The types of adverse events and incidence of complications amongst both groups were similar. The only difference in complications between the two groups was a greater incidence of vitreous hemorrhage (p = 0.04) in the inferior group. In contrast, Rachmiel and colleagues15 reported a significantly greater incidence of postoperative wound dehiscence and transient diplopia in eyes with AGV performed at the inferior limbus as compared to the superior limbus. The overall complication rate in the present study (47%–52%) is consistent with prior reports.10,12,16
Our study has potential limitations. The number of inferior GDD eyes enrolled was relatively small owing to the infrequent nature by which initial GDD surgery is performed at the inferior limbus. Differences in baseline IOP between the treatment groups may influence the efficacy of IOP lowering. As a retrospective, non-randomized design it is possible that inadvertent selection bias contributed to the observed higher reoperation rate for uncontrolled IOP or complications among the inferior group. In addition, many of the eyes in this study had significant prior surgery including scleral buckle, penetrating keratoplasty, and pars plana vitrectomy that may have influenced the outcome. Although there was no significant difference (p>0.05) in prior intraocular surgery between the two groups, it is possible that the inferior GDD group had other mitigating factors that could have influenced the higher reoperation rate. The most common indication for performing primary inferior GDD in our study was superior conjunctival scarring (n=10). Other indications consisted of orbital phimosis (n=2), presence of a superior bleb (n=2), desire to spare the superior conjunctiva for possible future surgery (n=2), and superior vitreous prolapse (n=1).
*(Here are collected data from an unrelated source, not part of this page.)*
(* ===== verification/IORemediation.v ===== *)
(** * I/O starvation remediation
      (state/io_remediation.go)

    The boost states per user and the periodic check.  The cgroup operations
    the check uses are the interface [IORemediationDeps]; the instant each
    function reads is its argument. *)

From S2P Require Import Prelude GoFloat Config CgroupLimits.

#[local] Open Scope Z_scope.

Record IOBoostState := mkBoost {
  IsActive : bool;
  StartTime : Time;
  BoostCount : Z;
  LastBoostTime : Time;
  StarvationStart : Time
}.

(** [&IOBoostState{}]; the four [Original...] fields are never written. *)
Definition newBoost : IOBoostState := mkBoost false zero_time 0 zero_time zero_time.

Record IORemediation := mkIORemediation {
  boostStates : gmap Z IOBoostState;
  lastCheck : Time
}.

Definition NewIORemediation : IORemediation := mkIORemediation ∅ zero_time.

Class IORemediationDeps (W : Type) := {
  dep_GetPSIStats : Z -> ST W (result PSIStats);
  dep_RemoveIOLimit : Z -> ST W (option error)
}.

Section Remediation.
Context `{D : IORemediationDeps W}.

Definition RM (A : Type) : Type := ST (IORemediation * W) A.

Definition dep {A} (m : ST W A) : RM A :=
  fun '(r, w) => let '(a, w') := m w in (a, (r, w')).

Definition put_boost (uid : Z) (st : IOBoostState) : RM unit :=
  modify (fun '(r, w) => (mkIORemediation (<[uid := st]> (boostStates r)) (lastCheck r), w)).

Definition applyBoost (uid : Z) (st : IOBoostState) (now : Time) : RM unit :=
  dep (dep_RemoveIOLimit uid) ≫= fun e =>
  match e with
  | Some _ => mret tt
  | None => put_boost uid (mkBoost true now (BoostCount st + 1) now (StarvationStart st))
  end.

Definition revertBoost (uid : Z) (st : IOBoostState) : RM unit :=
  put_boost uid (mkBoost false (StartTime st) (BoostCount st) (LastBoostTime st) zero_time).

(** When the current starvation began: now, if it was not running. *)
Definition starvation_start (st : IOBoostState) (now : Time) : Time :=
  if IsZero (StarvationStart st) then now else StarvationStart st.

(** The body of the loop over the limited users. *)
Definition check_user (cfg : Config) (now : Time) (uid : Z) : RM unit :=
  gets (fun s => boostStates s.1 !! uid) ≫= fun known =>
  let state := default newBoost known in
  (if known is Some _ then mret tt else put_boost uid newBoost) ≫= fun _ =>
  dep (dep_GetPSIStats uid) ≫= fun r =>
  match r with
  | Err _ => mret tt
  | Ok psiStats =>
      if f_ge (SomeAvg10 psiStats) (IOPSIThreshold cfg) then
        let start := starvation_start state now in
        let state := mkBoost (IsActive state) (StartTime state) (BoostCount state) (LastBoostTime state) start in
        put_boost uid state ≫= fun _ =>
        if (seconds (IOStarvationThreshold cfg) <=? time_sub now start) && negb (IsActive state) then
          if IOBoostMaxPerHour cfg <=? BoostCount state then mret tt
          else applyBoost uid state now
        else if IsActive state then
          when (seconds (IOBoostDuration cfg) <=? time_sub now (StartTime state)) (revertBoost uid state)
        else mret tt
      else
        let state := mkBoost (IsActive state) (StartTime state) (BoostCount state) (LastBoostTime state) zero_time in
        put_boost uid state ≫= fun _ =>
        when (IsActive state && IORevertOnNormal cfg) (revertBoost uid state)
  end.

Definition CheckAndRemediate (cfg : Config) (limitedUsers : list Z) (now : Time) : RM unit :=
  if negb (IORemediationEnabled cfg) then mret tt
  else
    gets (fun s => lastCheck s.1) ≫= fun last_ =>
    if time_sub now last_ <? seconds (IOStarvationCheckInterval cfg) then mret tt
    else
      modify (fun '(r, w) => (mkIORemediation (boostStates r) now, w)) ≫= fun _ =>
      for_each (check_user cfg now) limitedUsers.

(** One entry of [Cleanup]: dropped, or kept with its count reset or not. *)
Definition cleanup_boost (maxAge : Duration) (now : Time) (st : IOBoostState) : option IOBoostState :=
  let age := time_sub now (LastBoostTime st) in
  if negb (IsActive st) && (maxAge <? age) then None
  else Some (mkBoost (IsActive st) (StartTime st) (if hour <? age then 0 else BoostCount st)
               (LastBoostTime st) (StarvationStart st)).

Definition Cleanup (maxAge : Duration) (now : Time) : RM unit :=
  modify (fun '(r, w) => (mkIORemediation (omap (cleanup_boost maxAge now) (boostStates r)) (lastCheck r), w)).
Finally, although equally distributed among the inferior and superior GDD groups, variable implant size plates were incorporated in the present analysis.
In summary, no overall differences were observed in success rates of initial GDD implantation performed at the superior and inferior limbus in this cohort. However, inferior GDD implantation was associated with a greater incidence of reoperation for IOP control and complications. A prospective randomized trial is warranted to further explore the safety and efficacy of initial GDD surgery when performed at the inferior limbus.